29. The method of Claim 28, further comprising keeping the wireless receiver in its powered state between about 2-20% of the time of the cycle.

30. The method of Claim 29, further comprising keeping the wireless receiver in its powered state between about 3-10% of the time of the cycle.

31. The method of Claim 28, further comprising:
keeping an electronic logic unit in an unpowered state, the electronic logic unit configured to receive command signals from the wireless receiver and process said signals to control at least one of the motor and the valve;
if the wireless receiver receives a wireless signal, switching the logic unit to a powered state.

32. The method of Claim 28, further comprising:
transmitting wireless command signals from a remote location to the wireless receiver, each signal being transmitted for a duration at least as long as a set time period; and keeping the wireless receiver in its unpowered state for no more than said set time period during each cycle.
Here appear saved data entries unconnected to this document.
Lemma paid_stays_paid_witness :
  paid_in "s1" (sold (run (RenameBuyer "Bea" (Some "Cyd")) one_paid_sale)).
Proof.
  destruct (paid_stays_paid (RenameBuyer "Bea" (Some "Cyd")) one_paid_sale
              (mkItem "s1" (Some "Ana") (Some "Card") (Some 110%float) None
                 None (Some 150%float) (Some 10%float) (Some "img") (Some 1)
                 (Some "Bea") (Some 2) (Some "Paid"))
              ltac:(left) eq_refl) as [Hd|[[[] _]|Hin]].
  - discriminate Hd.
  - exact Hin.
Defined.

Lemma length_filter_split {A} (P : A → Prop) `{∀ x, Decision (P x)}
  (l : list A) :
  (length (filter P l) + length (filter (λ i, ¬ P i) l))%nat = length l.
Proof.
  induction l as [|x l IH]; [done|].
  rewrite !filter_cons. destruct (decide (P x)).
  - rewrite decide_False by tauto. simpl. lia.
  - rewrite decide_True by done. simpl. lia.
Qed.

(** X13: every sold record counts in exactly one of the two revenues of
    [calcSoldRevenue].  The paid revenue is the sum, in the order of the
    list, of the prices of the records whose status is Paid, the pending
    revenue that of all the others (a record without status among them);
    the two groups share no record, hold between them every record of the
    list, and together have as many records as the list.  (The two
    revenues are sums of doubles: they need not add up to the sum over the
    whole list.) *)
Theorem revenue_partition (st : State) :
  let paidItems := filter (λ i, status i = Some "Paid") (sold st) in
  let pendingItems := filter (λ i, status i ≠ Some "Paid") (sold st) in
  calcSoldRevenue st = (sum_price paidItems, sum_price pendingItems)
  ∧ (paidItems ++ pendingItems)%list ≡ₚ sold st
  ∧ (∀ i, i ∈ paidItems → i ∉ pendingItems)
  ∧ (∀ i, i ∈ sold st → i ∈ paidItems ∨ i ∈ pendingItems)
  ∧ (∀ i, i ∈ sold st → status i = None → i ∈ pendingItems)
  ∧ (length paidItems + length pendingItems)%nat = length (sold st).
Proof.
  intros paidItems pendingItems. subst paidItems pendingItems.
  split_and!.
  - unfold calcSoldRevenue. f_equal; f_equal; apply list_filter_iff; intros i.
    + apply isPaid_true.
    + by rewrite isPaid_true.
  - apply filter_app_complement.
  - intros i Hi Hi'. apply list_elem_of_filter in Hi as [Hp _].
    by apply list_elem_of_filter in Hi' as [Hn _].
  - intros i Hi. rewrite !list_elem_of_filter.
    destruct (decide (status i = Some "Paid")); [left|right]; done.
  - intros i Hi Hs. apply list_elem_of_filter. split; [|done].
    by rewrite Hs.
  - apply length_filter_split.
Qed.
(** * The reporting client of [website/app.js]

    A shallow embedding of the page script: the DOM elements it reads and
    writes, the Leaflet map it drives, its three module-level variables
    ([map], [marker], [selectedLocation]) and its event handlers, each as
    a function from the page state to the page state.

    Conventions.
    - A handler that awaits [fetch] takes the outcome of that request as
      an argument ([FetchReply]) and runs to its end against it.
    - The clock is read as a number of milliseconds ([N]).
    - Strings are sequences of ASCII characters.
    - [console.error] changes nothing the page shows and is left out. *)

From Stdlib Require Import String Ascii List Bool Arith NArith ZArith Lia.
From Stdlib Require Import DecimalString DecimalPos DecimalN Permutation.
From Stdlib Require Import Floats.
Import ListNotations.

Open Scope string_scope.
Open Scope list_scope.

(** ** Strings as the script uses them *)

(** [s.startsWith(p)] *)
Definition startsWith (p s : string) : bool := String.prefix p s.

(** The part of [s] after its first [n] characters. *)
Fixpoint string_drop (n : nat) (s : string) : string :=
  match n, s with
  | O, _ => s
  | S n', String _ s' => string_drop n' s'
  | S _, EmptyString => EmptyString
  end.

(** [s.replace(pat, rep)] with a string pattern: the first occurrence of
    [pat] in [s], and only that one, is replaced ([rep] is taken
    literally, which is what JavaScript does when it holds no dollar
    sign). *)
Fixpoint replace (pat rep s : string) : string :=
  if String.prefix pat s then (rep ++ string_drop (String.length pat) s)%string
  else match s with
       | EmptyString => EmptyString
       | String c s' => String c (replace pat rep s')
       end.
33. A power saving valve controller comprising:
a flow controller comprising an inlet, an outlet, a fluid flow path defined between the inlet and outlet, and an electrically actuated valve positioned to selectively close the fluid flow path; and electronic components in communication with said flow controller, the electronic components comprising:
a wireless receiver configured to receive wireless command signals for controlling the valve; and a power control unit configured to repeatedly switch the wireless receiver between powered and unpowered states in a cycle.

34. The power saving valve controller of Claim 33, further comprising an electronic logic unit configured to process said signals, wherein the power control unit is configured to beep the electronic logic unit in an unpowered state until the wireless receiver receives a wireless command signal, the power control unit configured to switch the electronic logic unit to a powered state after the receiver receives the wireless command signal.
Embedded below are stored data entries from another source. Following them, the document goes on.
(** * RoboGrammar, [examples/design_search/results.py]

    A shallow embedding of the result-export script: phenotype
    construction from a rule sequence ([make_robot_from_rule_sequence]),
    camera framing ([get_robot_image]) and the log sampling modes of
    [main], followed by the properties of the prose specification that
    were checked against them.

    The graph-rewriting engine ([rd.find_matches], [rd.apply_rule]), the
    simulator and viewer, and the data-frame sort are libraries the script
    calls; they appear as interfaces (type classes) that the script's code
    is written against. *)

From Stdlib Require Import ZArith List Bool String Lia Permutation Sorted.
From Stdlib Require Import Floats.SpecFloat.
From Stdlib Require Import Reals Lra.
Import ListNotations.
Open Scope Z_scope.

(* ===================================================================== *)
(** * Python values and control flow *)
(* ===================================================================== *)

Module Py.

(** The two exceptions the script's own indexing can raise: [IndexError]
    from a list subscript, [KeyError] from a label lookup in a pandas
    object. *)
Inductive exn : Type := IndexError | KeyError.

(** How evaluating an expression ends: with a value or with an exception
    that travels up (the script has no [try]). *)
Inductive completion (A : Type) : Type :=
| Normal (a : A)
| Raise (e : exn).
Arguments Normal {A} a.
Arguments Raise {A} e.

Class Monad (M : Type -> Type) : Type := {
  ret : forall {A : Type}, A -> M A;
  bind : forall {A B : Type}, M A -> (A -> M B) -> M B
}.

#[export] Instance completion_monad : Monad completion := {
  ret := fun A a => Normal a;
  bind := fun A B c k =>
    match c with
    | Normal a => k a
    | Raise e => Raise e
    end
}.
35. A power saving valve controller comprising:
a flow controller comprising an inlet, an outlet, a fluid flow path defined between the inlet and outlet, and an electrically actuated valve positioned to selectively close the fluid flow path; and electronic components in communication with said flow controller, the electronic components comprising:
a wireless receiver configured to receive wireless command signals for controlling the valve; and a power control unit configured to reduce power consumption by applying an initial voltage to initiate movement of the valve and reducing the voltage to the valve after the valve begins moving but before movement of the valve is intended to stop.

36. A method of reducing the power consumed by a flow controller, said method comprising:

repeatedly switching on and off a receiver configured to receive wireless command signals for controlling an electrically actuated valve of the flow controller; and if the receiver receives a wireless command signal, keeping the receiver on to allow the receiver to transmit the command signal to the electrically actuated valve.

37. A method of reducing the power consumed by a flow controller, said method comprising:
keeping an electronic logic unit in an unpowered state until a detection unit detects a wireless signal, the electronic logic unit configured to receive the signal from the detection unit and process said signal to control a valve in the flow controller; and powering the electronic logic unit when the detection unit detects a wireless signal.

38. A method of reducing the power consumption of a system for controlling at least one of fluid flow in a hose system and a motor driving rotation of a reel drum for spooling a hose of the hose system , said method comprising:
applying an initial voltage to initiate movement of a mechanical device; and reducing said initial voltage after the mechanical device begins moving but before the mechanical device is instructed to stop moving.

39. The method of Claim 38, wherein the mechanical device is a valve positioned to selectively close a fluid flow path through the hose system.

40. The method of Claim 38, wherein the mechanical device is the motor driving rotation of the reel drum.